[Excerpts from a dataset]
################

(** [Number.isInteger]. *)
Definition isInteger (x : float) : bool :=
  match Prim2SF x with
  | S754_zero _ => true
  | S754_finite _ m e => (0 <=? e) || (Zpos m mod 2 ^ (- e) =? 0)
  | _ => false
  end.

(** [ToInt32]: wrap the integer part modulo 2^32 into [-2^31, 2^31). *)
Definition ToInt32 (x : float) : Z :=
  let k := truncate x mod 2 ^ 32 in
  if 2 ^ 31 <=? k then k - 2 ^ 32 else k.

(** [(x >> k) & mask] and [x & mask]: the int32 result as a Number. *)
Definition sar_and (x : float) (k mask : Z) : float :=
  of_Z (Z.land (Z.shiftr (ToInt32 x) k) mask).

Definition and (x : float) (mask : Z) : float :=
  of_Z (Z.land (ToInt32 x) mask).

(** [Math.round]: the nearest integer, ties toward +infinity; the sign
    of a zero result is the sign of the argument. *)
Definition Math_round (x : float) : float :=
  match Prim2SF x with
  | S754_finite s m e =>
      if 0 <=? e then x
      else
        let n := if s then Zneg m else Zpos m in
        let r := Z.shiftr (2 * n + 2 ^ (- e)) (- e + 1) in
        if r =? 0 then (if s then PrimFloat.neg_zero else PrimFloat.zero)
        else of_Z r
  | _ => x
  end.

Definition is_neg_zero (x : float) : bool :=
  match Prim2SF x with S754_zero true => true | _ => false end.

(** [Math.min] and [Math.max] of two arguments: NaN if either is NaN,
    and -0 is smaller than +0. *)
Definition Math_min (a b : float) : float :=
  if PrimFloat.is_nan a || PrimFloat.is_nan b then PrimFloat.nan
  else if PrimFloat.ltb a b then a
  else if PrimFloat.ltb b a then b
  else if is_neg_zero b then b else a.

Definition Math_max (a b : float) : float :=
  if PrimFloat.is_nan a || PrimFloat.is_nan b then PrimFloat.nan
  else if PrimFloat.ltb a b then b
  else if PrimFloat.ltb b a then a
  else if is_neg_zero a then b else a.

(** Strict equality [===] of two numbers, and its negation [!==]. *)
Definition strict_eq (a b : float) : bool := PrimFloat.eqb a b.
Definition strict_neq (a b : float) : bool := negb (PrimFloat.eqb a b).

(** The Number value of the decimal [m * 10^e10] ([m >= 0], sign [s]):
    the nearest binary64, ties to even, as a numeric literal denotes. *)
Definition of_decimal (s : bool) (m : Z) (e10 : Z) : float :=
  match m with
  | Zpos p =>
      if 0 <=? e10
      then SF2Prim (binary_normalize prec emax
                      (if s then - (m * 10 ^ e10) else m * 10 ^ e10) 0 s)
      else
        match 10 ^ (- e10) with
        | Zpos d => SF2Prim (SFdiv prec emax (S754_finite s p 0) (S754_finite false d 0))
        | _ => PrimFloat.nan
        end
  | _ => if s then PrimFloat.neg_zero else PrimFloat.zero
  end.

(** [Number.parseInt(s, 16)] on a string without sign, prefix or leading
    white space: the value of the longest run of hexadecimal digits, NaN
    when there is none. *)
Fixpoint hex_run (s : string) (acc : Z) (n : nat) : Z * nat :=
  match s with
  | String c r =>
      let k := Z.of_nat (nat_of_ascii c) in
      if (48 <=? k) && (k <=? 57) then hex_run r (16 * acc + (k - 48)) (S n)
      else if (97 <=? k) && (k <=? 102) then hex_run r (16 * acc + (k - 87)) (S n)
      else if (65 <=? k) && (k <=? 70) then hex_run r (16 * acc + (k - 55)) (S n)
      else (acc, n)
  | EmptyString => (acc, n)
  end.

Definition parseInt16 (s : string) : float :=
  match hex_run s 0 0 with
  | (_, O) => PrimFloat.nan
  | (v, _) => of_decimal false v 0
  end.

End Number.

(** ** Strings *)

Module Str.

Definition eqb_ascii (a b : ascii) : bool := Ascii.eqb a b.

(** The double-quote character, and a string holding just it. *)
Definition dquote_char : ascii := ascii_of_nat 34.
Definition dquote : string := String dquote_char EmptyString.

Definition code (c : ascii) : Z := Z.of_nat (nat_of_ascii c).
Definition chr (z : Z) : ascii := ascii_of_nat (Z.to_nat z).

Definition is_digit (c : ascii) : bool := (48 <=? code c) && (code c <=? 57).

(** [\da-f] under the [i] flag. *)
Definition is_hex_digit (c : ascii) : bool :=
  is_digit c || ((97 <=? code c) && (code c <=? 102))
             || ((65 <=? code c) && (code c <=? 70)).

Definition hex_value (c : ascii) : Z :=
  if is_digit c then code c - 48
  else if (97 <=? code c) && (code c <=? 102) then code c - 87
  else code c - 55.

(** White space and line terminators that [trim] strips (the 8-bit ones). *)
Definition is_space (c : ascii) : bool :=
  ((9 <=? code c) && (code c <=? 13)) || (code c =? 32).

Fixpoint trimStart (s : string) : string :=
  match s with
  | String c r => if is_space c then trimStart r else s
  | EmptyString => s
  end.

Fixpoint rev_append (s acc : string) : string :=
  match s with
  | String c r => rev_append r (String c acc)
  | EmptyString => acc
  end.

Definition rev (s : string) : string := rev_append s EmptyString.

Definition trim (s : string) : string := rev (trimStart (rev (trimStart s))).

Definition startsWith (s : string) (c : ascii) : bool :=
  match s with String d _ => eqb_ascii c d | EmptyString => false end.

(** [s.slice(1)]. *)
Definition slice1 (s : string) : string :=
  match s with String _ r => r | EmptyString => EmptyString end.

Fixpoint forallb (p : ascii -> bool) (s : string) : bool :=
  match s with
  | String c r => p c && forallb p r
  | EmptyString => true
  end.

(** [[...s].map(x => x + x).join('')]. *)
Fixpoint double_each (s : string) : string :=
  match s with
  | String c r => String c (String c (double_each r))
  | EmptyString => EmptyString
  end.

################

● Exercise: Repeat each record in full; every line must match exactly.

● Solution to this problem:
(** [Number.isInteger]. *)
Definition isInteger (x : float) : bool :=
  match Prim2SF x with
  | S754_zero _ => true
  | S754_finite _ m e => (0 <=? e) || (Zpos m mod 2 ^ (- e) =? 0)
  | _ => false
  end.

(** [ToInt32]: wrap the integer part modulo 2^32 into [-2^31, 2^31). *)
Definition ToInt32 (x : float) : Z :=
  let k := truncate x mod 2 ^ 32 in
  if 2 ^ 31 <=? k then k - 2 ^ 32 else k.

(** [(x >> k) & mask] and [x & mask]: the int32 result as a Number. *)
Definition sar_and (x : float) (k mask : Z) : float :=
  of_Z (Z.land (Z.shiftr (ToInt32 x) k) mask).

Definition and (x : float) (mask : Z) : float :=
  of_Z (Z.land (ToInt32 x) mask).

(** [Math.round]: the nearest integer, ties toward +infinity; the sign
    of a zero result is the sign of the argument. *)
Definition Math_round (x : float) : float :=
  match Prim2SF x with
  | S754_finite s m e =>
      if 0 <=? e then x
      else
        let n := if s then Zneg m else Zpos m in
        let r := Z.shiftr (2 * n + 2 ^ (- e)) (- e + 1) in
        if r =? 0 then (if s then PrimFloat.neg_zero else PrimFloat.zero)
        else of_Z r
  | _ => x
  end.

Definition is_neg_zero (x : float) : bool :=
  match Prim2SF x with S754_zero true => true | _ => false end.

(** [Math.min] and [Math.max] of two arguments: NaN if either is NaN,
    and -0 is smaller than +0. *)
Definition Math_min (a b : float) : float :=
  if PrimFloat.is_nan a || PrimFloat.is_nan b then PrimFloat.nan
  else if PrimFloat.ltb a b then a
  else if PrimFloat.ltb b a then b
  else if is_neg_zero b then b else a.

Definition Math_max (a b : float) : float :=
  if PrimFloat.is_nan a || PrimFloat.is_nan b then PrimFloat.nan
  else if PrimFloat.ltb a b then b
  else if PrimFloat.ltb b a then a
  else if is_neg_zero a then b else a.

(** Strict equality [===] of two numbers, and its negation [!==]. *)
Definition strict_eq (a b : float) : bool := PrimFloat.eqb a b.
Definition strict_neq (a b : float) : bool := negb (PrimFloat.eqb a b).

(** The Number value of the decimal [m * 10^e10] ([m >= 0], sign [s]):
    the nearest binary64, ties to even, as a numeric literal denotes. *)
Definition of_decimal (s : bool) (m : Z) (e10 : Z) : float :=
  match m with
  | Zpos p =>
      if 0 <=? e10
      then SF2Prim (binary_normalize prec emax
                      (if s then - (m * 10 ^ e10) else m * 10 ^ e10) 0 s)
      else
        match 10 ^ (- e10) with
        | Zpos d => SF2Prim (SFdiv prec emax (S754_finite s p 0) (S754_finite false d 0))
        | _ => PrimFloat.nan
        end
  | _ => if s then PrimFloat.neg_zero else PrimFloat.zero
  end.

(** [Number.parseInt(s, 16)] on a string without sign, prefix or leading
    white space: the value of the longest run of hexadecimal digits, NaN
    when there is none. *)
Fixpoint hex_run (s : string) (acc : Z) (n : nat) : Z * nat :=
  match s with
  | String c r =>
      let k := Z.of_nat (nat_of_ascii c) in
      if (48 <=? k) && (k <=? 57) then hex_run r (16 * acc + (k - 48)) (S n)
      else if (97 <=? k) && (k <=? 102) then hex_run r (16 * acc + (k - 87)) (S n)
      else if (65 <=? k) && (k <=? 70) then hex_run r (16 * acc + (k - 55)) (S n)
      else (acc, n)
  | EmptyString => (acc, n)
  end.

Definition parseInt16 (s : string) : float :=
  match hex_run s 0 0 with
  | (_, O) => PrimFloat.nan
  | (v, _) => of_decimal false v 0
  end.

End Number.

(** ** Strings *)

Module Str.

Definition eqb_ascii (a b : ascii) : bool := Ascii.eqb a b.

(** The double-quote character, and a string holding just it. *)
Definition dquote_char : ascii := ascii_of_nat 34.
Definition dquote : string := String dquote_char EmptyString.

Definition code (c : ascii) : Z := Z.of_nat (nat_of_ascii c).
Definition chr (z : Z) : ascii := ascii_of_nat (Z.to_nat z).

Definition is_digit (c : ascii) : bool := (48 <=? code c) && (code c <=? 57).

(** [\da-f] under the [i] flag. *)
Definition is_hex_digit (c : ascii) : bool :=
  is_digit c || ((97 <=? code c) && (code c <=? 102))
             || ((65 <=? code c) && (code c <=? 70)).

Definition hex_value (c : ascii) : Z :=
  if is_digit c then code c - 48
  else if (97 <=? code c) && (code c <=? 102) then code c - 87
  else code c - 55.

(** White space and line terminators that [trim] strips (the 8-bit ones). *)
Definition is_space (c : ascii) : bool :=
  ((9 <=? code c) && (code c <=? 13)) || (code c =? 32).

Fixpoint trimStart (s : string) : string :=
  match s with
  | String c r => if is_space c then trimStart r else s
  | EmptyString => s
  end.

Fixpoint rev_append (s acc : string) : string :=
  match s with
  | String c r => rev_append r (String c acc)
  | EmptyString => acc
  end.

Definition rev (s : string) : string := rev_append s EmptyString.

Definition trim (s : string) : string := rev (trimStart (rev (trimStart s))).

Definition startsWith (s : string) (c : ascii) : bool :=
  match s with String d _ => eqb_ascii c d | EmptyString => false end.

(** [s.slice(1)]. *)
Definition slice1 (s : string) : string :=
  match s with String _ r => r | EmptyString => EmptyString end.

Fixpoint forallb (p : ascii -> bool) (s : string) : bool :=
  match s with
  | String c r => p c && forallb p r
  | EmptyString => true
  end.

(** [[...s].map(x => x + x).join('')]. *)
Fixpoint double_each (s : string) : string :=
  match s with
  | String c r => String c (String c (double_each r))
  | EmptyString => EmptyString
  end.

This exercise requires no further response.